+++ The data +++

(** The three loops of [reverse_engineer_factors], named. *)
Definition collect_samples (base_curve simulated_curve : curve)
    (pivot_tenor : string) (pivot_year base_pivot_rate shift_value : pyfloat)
  : result samples :=
  for_each (keys base_curve) (([], [], [], []) : samples)
    (fun '(short_x, short_y, long_x, long_y) tenor =>
       if String.eqb tenor pivot_tenor then
         Ok (short_x, short_y, long_x, long_y)
       else
         t_year <- getitem tenor_to_years tenor ;;
         let delta_years := (t_year - pivot_year)%float in
         base_rate <- getitem base_curve tenor ;;
         sim_rate <- getitem simulated_curve tenor ;;
         let implied_change :=
           (sim_rate - (base_pivot_rate + shift_value))%float in
         if (t_year <? pivot_year)%float then
           Ok (short_x ++ [[delta_years]], short_y ++ [implied_change],
               long_x, long_y)
         else
           Ok (short_x, short_y,
               long_x ++ [[delta_years]], long_y ++ [implied_change])).

Definition fit_side (x : list (list pyfloat)) (y : list pyfloat)
  : result (option LinearRegression) :=
  match x with
  | _ :: _ => m <- LinearRegression_fit x y ;; Ok (Some m)
  | [] => Ok None
  end.

Definition factor_of (model : option LinearRegression) : pyfloat :=
  match model with
  | Some m => nth 0 (coef_ m) NaN
  | None => Fin 0
  end.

+++

(Your goal) Your response should consist of the full listing, exactly as written.

(Exercise solution)
(** The three loops of [reverse_engineer_factors], named. *)
Definition collect_samples (base_curve simulated_curve : curve)
    (pivot_tenor : string) (pivot_year base_pivot_rate shift_value : pyfloat)
  : result samples :=
  for_each (keys base_curve) (([], [], [], []) : samples)
    (fun '(short_x, short_y, long_x, long_y) tenor =>
       if String.eqb tenor pivot_tenor then
         Ok (short_x, short_y, long_x, long_y)
       else
         t_year <- getitem tenor_to_years tenor ;;
         let delta_years := (t_year - pivot_year)%float in
         base_rate <- getitem base_curve tenor ;;
         sim_rate <- getitem simulated_curve tenor ;;
         let implied_change :=
           (sim_rate - (base_pivot_rate + shift_value))%float in
         if (t_year <? pivot_year)%float then
           Ok (short_x ++ [[delta_years]], short_y ++ [implied_change],
               long_x, long_y)
         else
           Ok (short_x, short_y,
               long_x ++ [[delta_years]], long_y ++ [implied_change])).

Definition fit_side (x : list (list pyfloat)) (y : list pyfloat)
  : result (option LinearRegression) :=
  match x with
  | _ :: _ => m <- LinearRegression_fit x y ;; Ok (Some m)
  | [] => Ok None
  end.

Definition factor_of (model : option LinearRegression) : pyfloat :=
  match model with
  | Some m => nth 0 (coef_ m) NaN
  | None => Fin 0
  end.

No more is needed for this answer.